* _The task_
Look through the entries below and extract exactly the lines from the one containing "induction es as" through the one containing "(** ** Borrowing *)", ends included.

Stored data:
»»

(* ===== verification/Rebalance.v ===== *)
(** * Rebalancing the pages of a B+ tree

    What a deletion does to the pages above the leaf it shrinks: the separator is
    refreshed, entries move between neighbours, or two pages merge and the loss moves
    up.  Proved for keys of one length against the laws of the page store. *)

From S2P Require Import Prelude FileFormat Page PageStore Overflow ValueLayout Slots Leaf Interior BTree Delete Tree BTreeRead Splits Siblings BTreeInsert.
From Stdlib Require Import ZArith Lia.

(** ** Vectors *)

Lemma vec_get_middle {E A} (l1 : list A) x l2 : vec_get (length l1) (l1 ++ x :: l2) = Ok x :> result E A.
Proof. unfold vec_get. by rewrite list_lookup_middle. Qed.

Lemma vec_set_middle {E A} (l1 : list A) x y l2 :
  vec_set (length l1) y (l1 ++ x :: l2) = Ok (l1 ++ y :: l2) :> result E (list A).
Proof. unfold vec_set. by rewrite list_lookup_middle, insert_app_r_alt, Nat.sub_diag by done. Qed.

Lemma vec_remove_middle {E A} (l1 : list A) x l2 :
  vec_remove (length l1) (l1 ++ x :: l2) = Ok (l1 ++ l2) :> result E (list A).
Proof.
  unfold vec_remove. rewrite list_lookup_middle by done. rewrite take_app_length.
  rewrite cons_middle, app_assoc, drop_app_length'; [done|]. rewrite length_app. cbn. lia.
Qed.

Lemma elem_of_rev {A} (x : A) l : x ∈ rev l <-> x ∈ l.
Proof. rewrite !list_elem_of_In. symmetry. apply in_rev. Qed.

(** ** Sizes *)

Lemma interior_entries_size_app ks1 ks2 :
  interior_entries_size (ks1 ++ ks2) = interior_entries_size ks1 + interior_entries_size ks2.
Proof. unfold interior_entries_size. induction ks1; cbn in *; lia. Qed.

Lemma interior_entries_size_cons k ks :
  interior_entries_size (k :: ks) = interior_key_size k + interior_entries_size ks.
Proof. done. Qed.

(** A slot takes two bytes and a key at least six. *)
Lemma slotted_entries_size ks :
  0 <= interior_entries_size ks /\ 3 * interior_slotted_size ks <= 4 * interior_entries_size ks.
Proof.
  induction ks as [|k ks IH]; [done|]. rewrite interior_entries_size_cons, interior_slotted_size_cons.
  unfold interior_key_size in *. pose proof (zlen_nonneg k). lia.
Qed.

Lemma node_at_size p id seps right : node_at p id seps right -> interior_slotted_size seps.*1 <= 16352.
Proof. intros (_ & _ & Hr & Hk). unfold interior_packed in Hk. pose proof (interior_rep_room _ _ _ Hr). lia. Qed.

Lemma leaf_entries_size_rev es : leaf_entries_size (rev es) = leaf_entries_size es.
Proof.
  induction es as [|e es IH]; [done|]. cbn [rev]. rewrite leaf_entries_size_app, IH, !leaf_entries_size_cons.
  change (leaf_entries_size []) with 0. lia.
Qed.

(** ** Borrowing *)

(** Something moves while the leaf is too small and the neighbour stays large enough. *)
Lemma borrow_left_spec min_bytes E rleft : forall leaf b,
  Forall (fun e => leaf_entry_size e <= E) rleft ->
  exists rest moved,
    borrow_left min_bytes rleft leaf b = (rest, moved ++ leaf, b || negb (bool_decide (moved = []))) /\
    rleft = rev moved ++ rest /\
    (moved <> [] -> min_bytes <= leaf_entries_size rest /\ leaf_entries_size (moved ++ leaf) < min_bytes + E) /\
    (moved = [] -> leaf_entries_size leaf < min_bytes -> rleft = [] \/ leaf_entries_size (tail rleft) < min_bytes).
Proof.
  induction rleft as [|e rleft IH]; intros leaf b Hf; cbn [borrow_left].
  - exists [], []. cbn. rewrite orb_false_r. destruct (_ <? _); (split_and!; [done|done|done|auto]).
  - apply Forall_cons in Hf as [He Hf]. destruct (Z.ltb_spec (leaf_entries_size leaf) min_bytes) as [Hlt|Hge].
    2:{ exists (e :: rleft), []. cbn. rewrite orb_false_r. (split_and!; [done|done|done|lia]). }
    rewrite leaf_entries_size_rev. destruct (Z.ltb_spec (leaf_entries_size rleft) min_bytes) as [Hr|Hr].
    { exists (e :: rleft), []. cbn. rewrite orb_false_r. (split_and!; [done|done|done|auto]). }
    destruct (IH (e :: leaf) true Hf) as (rest & moved & Eq & Er & Hm & _).
    exists rest, (moved ++ [e]). rewrite <-app_assoc. cbn [app]. rewrite Eq. split_and!.
    + rewrite (bool_decide_false (moved ++ [e] = [])) by (by destruct moved). by rewrite orb_true_r.
    + rewrite rev_app_distr. cbn. by rewrite Er.
    + intros _. destruct moved as [|m0 moved]; [|by apply Hm]. cbn [rev app] in Er |- *. subst rest.
      rewrite leaf_entries_size_cons. lia.
    + by destruct moved.
Qed.

Lemma borrow_right_spec min_bytes E right : forall leaf b,
  Forall (fun e => leaf_entry_size e <= E) right ->
  exists rest moved,
    borrow_right min_bytes right leaf b = (rest, leaf ++ moved, b || negb (bool_decide (moved = []))) /\
    right = moved ++ rest /\
    (moved <> [] -> min_bytes <= leaf_entries_size rest /\ leaf_entries_size (leaf ++ moved) < min_bytes + E) /\
    (moved = [] -> leaf_entries_size leaf < min_bytes -> right = [] \/ leaf_entries_size (tail right) < min_bytes).
Proof.
  induction right as [|e right IH]; intros leaf b Hf; cbn [borrow_right].
  - exists [], []. cbn. rewrite orb_false_r, app_nil_r. destruct (_ <? _); (split_and!; [done|done|done|auto]).
  - apply Forall_cons in Hf as [He Hf]. destruct (Z.ltb_spec (leaf_entries_size leaf) min_bytes) as [Hlt|Hge].
    2:{ exists (e :: right), []. cbn. rewrite orb_false_r, app_nil_r. (split_and!; [done|done|done|lia]). }
    destruct (Z.ltb_spec (leaf_entries_size right) min_bytes) as [Hr|Hr].
    { exists (e :: right), []. cbn. rewrite orb_false_r, app_nil_r. (split_and!; [done|done|done|auto]). }
    destruct (IH (leaf ++ [e]) true Hf) as (rest & moved & Eq & Er & Hm & _).
    exists rest, (e :: moved). rewrite Eq, <-app_assoc. cbn [app]. split_and!.
    + by rewrite orb_true_r.
    + by rewrite Er.
    + intros _. destruct moved as [|m0 moved].
      * cbn in Er. subst rest. rewrite leaf_entries_size_app, leaf_entries_size_cons.
        change (leaf_entries_size []) with 0. lia.
      * rewrite <-app_assoc in Hm. by apply Hm.
    + done.
Qed.

(** ** Wider bounds *)

Lemma tree_wider K m h lo hi hi' id ls F :
  tree K m h lo hi id ls F -> (forall x, below x hi -> below x hi') -> tree K m h lo hi' id ls F.
Proof.
  revert lo hi hi' id ls F. induction h as [|h IH]; intros lo hi hi' id ls F Ht Hw.
  - inversion Ht as [lo0 hi0 p l Hp Hid Hl Hne Hs Hf|]; subst. apply (tree_leaf K m lo hi' p); try done.
    eapply Forall_impl; [exact Hf|]. intros e (A & B & C). auto.
  - inversion Ht as [|? ? mid ? ? p seps right ls1 F1 ls2 F2 Hp Hid Hn Hne Hf H1 H2 D1 D2 D3]; subst.
    apply (tree_node K m h lo mid hi' id p seps right); try done. by eapply IH.
Qed.

Section laws.
Context {S : Type} `{HS : PageStore S} `{!PageStoreLaws S}.
Context (crc32 : bytes -> Z) (K : key_sizes).
Implicit Types t : BTree S.

(** ** Steps on the pages of the tree *)

(** Only pages of [U] have changed. *)
Record settled t t' (U : gset Z) : Prop := {
  settled_frame : forall x, x ∉ U -> view t' !! x = view t !! x;
  settled_cache : rightmost_leaf t' = rightmost_leaf t;
  settled_room : forall n, room (pager t) n -> room (pager t') n;
}.

Lemma settled_trans t1 t2 t3 U : settled t1 t2 U -> settled t2 t3 U -> settled t1 t3 U.
Proof. intros [A1 A2 A3] [B1 B2 B3]. split; [|congruence|auto]. intros x Hx. by rewrite B1, A1. Qed.

Lemma settled_unchanged t t' U : unchanged t t' -> settled t t' U.
Proof. intros [A1 A2 A3 A4]. split; [by rewrite A1|done|done]. Qed.

Lemma settled_written t t' U id p q : written t t' id p q -> id ∈ U -> settled t t' U.
Proof.
  intros [A1 A2 A3 A4 A5] Hid. split; [|done|done]. intros x Hx. rewrite A1, lookup_insert_ne; [done|].
  by intros <-.
Qed.

(** The page [id] is freed. *)
Record freed t t' (id : Z) : Prop := {
  freed_pages : view t' = base.delete id (view t);
  freed_root : root_page_id t' = root_page_id t;
  freed_cache : rightmost_leaf t' = rightmost_leaf t;
  freed_room : forall n, room (pager t) n -> room (pager t') n;
}.

Lemma bt_free_ok t id :
  is_Some (view t !! id) -> exists t', bt_free id t = (t', Ok tt) /\ freed t t' id.
Proof.
  intros [p0 Hi]. destruct (free_page_ok (pager t) id (pages_owned _ _ _ Hi)) as (s' & E & Hp & _ & Hr).
  exists (set_pager s' t). split; [by apply within_ok|by split].
Qed.

Lemma settled_freed t t' U id : freed t t' id -> id ∈ U -> settled t t' U.
Proof.
  intros [A1 A2 A3 A4] Hid. split; [|done|done]. intros x Hx. rewrite A1, lookup_delete_ne; [done|].
  by intros <-.
Qed.

Lemma rewrite_leaf_ok t p id prev next es :
  leaf_head p id prev next -> Forall entry_ok es -> leaf_entries_size es <= 16344 -> is_Some (view t !! id) ->
  exists t' p0 q r, rewrite_leaf crc32 id p es t = (t', Ok r) /\ written t t' id p0 q /\
    leaf_at q {| lf_id := id; lf_prev := prev; lf_next := next; lf_entries := es |}.
Proof.
  intros Hh He Hsz Hi. unfold rewrite_leaf.
  destruct (write_leaf_node t p id prev next es Hh He Hsz) as (r & E & Hl).
  rewrite (eff_bind_ok _ _ _ _ _ E).
  pose proof (leaf_at_resealed _ _ _ (resealed_update_checksum crc32 r) Hl) as Hl'.
  destruct (bt_write_ok t id (update_checksum crc32 r) Hi) as (t' & q & E' & W); [exact (leaf_at_len _ _ Hl')|exact (proj1 (proj2 Hl'))|].
  rewrite (eff_bind_ok _ _ _ _ _ E'). eexists t', _, q, _. split; [reflexivity|]. split; [exact W|].
  exact (leaf_at_resealed _ _ _ (written_seal _ _ _ _ _ W) Hl').
Qed.

Lemma rewrite_interior_ok t p id seps0 right0 seps right :
  node_at p id seps0 right0 -> u32_ok right -> Forall (fun s => Forall byte_ok s.1 /\ u32_ok s.2) seps ->
  interior_slotted_size seps.*1 <= 16352 -> is_Some (view t !! id) ->
  exists t' p0 q r, rewrite_interior crc32 id p seps.*1 (seps.*2 ++ [right]) t = (t', Ok r) /\
    written t t' id p0 q /\ node_at q id seps right /\ node_at r id seps right.
Proof.
  intros (N1 & N2 & N3 & _) Hr Hf Hsz Hi. unfold rewrite_interior.
  destruct (write_interior_node t p id seps right N1 N2) as (r & E & Hn);
    [by eapply interior_rep_len|apply N3|done|done|done|].
  rewrite (eff_bind_ok _ _ _ _ _ E). clear E.
  pose proof (node_at_resealed _ _ _ _ _ (resealed_update_checksum crc32 r) Hn) as Hn'.
  destruct (bt_write_ok t id (update_checksum crc32 r) Hi) as (t' & q & E' & W); [exact (node_at_len _ _ _ _ Hn')|exact (proj1 (proj2 Hn'))|].
  rewrite (eff_bind_ok _ _ _ _ _ E'). eexists t', _, q, _. split; [reflexivity|]. split; [exact W|].
  split; [exact (node_at_resealed _ _ _ _ _ (written_seal _ _ _ _ _ W) Hn')|exact Hn'].
Qed.

(** ** Two leaves next to each other *)

(** The outcome of a step that is complete *)
Definition balanced t t' (H : nat) (U : gset Z) (ls : list leaf) : Prop :=
  settled t t' U /\ root_page_id t' = root_page_id t /\
  exists ls' F', tree K (view t') H None None (root_page_id t') ls' F' /\ F' ⊆ U /\
    contents ls' = contents ls /\ linked 0 ls' 0.

Definition with_entries (l : leaf) (es : list entry) : leaf :=
  {| lf_id := lf_id l; lf_prev := lf_prev l; lf_next := lf_next l; lf_entries := es |}.

Lemma linked_entries L la lb R es1 es2 :
  linked 0 (L ++ la :: lb :: R) 0 -> linked 0 (L ++ with_entries la es1 :: with_entries lb es2 :: R) 0.
Proof. rewrite !linked_app. intros [H1 (H2 & H3 & H4 & H5 & H6)]. by split_and!. Qed.

Lemma contents_two L la lb R :
  contents (L ++ la :: lb :: R) = contents L ++ (lf_entries la ++ lf_entries lb) ++ contents R.
Proof. rewrite contents_middle. cbn. by rewrite <-app_assoc. Qed.

(** A separator of the same length fits. *)
Lemma separator_fits s1 k k' a s2 p id right :
  shortest K = longest K -> node_at p id (s1 ++ (k, a) :: s2) right -> key_fits K k -> key_fits K k' ->
  interior_slotted_size (s1 ++ (k', a) :: s2).*1 <= 16352.
Proof.
  intros HK Hn H1 H2. apply node_at_size in Hn. revert Hn. rewrite !fmap_app. cbn [fmap list_fmap fst].
  rewrite !interior_slotted_size_app, !interior_slotted_size_cons. unfold interior_key_size, key_fits in *. lia.
Qed.

Lemma node_at_numbers p id seps right :
  node_at p id seps right -> Forall (fun s => u32_ok s.2) seps /\ u32_ok right.
Proof.
  intros (_ & _ & Hr & _). pose proof (interior_rep_len _ _ _ Hr) as Hlen. destruct Hr as (Ha & _ & <- & Hs).
  split; [done|]. apply u32_at_ok; [by eapply area_bytes|done|rewrite Hlen; done].
Qed.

««

* _Task result_
  induction es as [|e es IH]; [done|]. cbn [rev]. rewrite leaf_entries_size_app, IH, !leaf_entries_size_cons.
  change (leaf_entries_size []) with 0. lia.
Qed.

(** ** Borrowing *)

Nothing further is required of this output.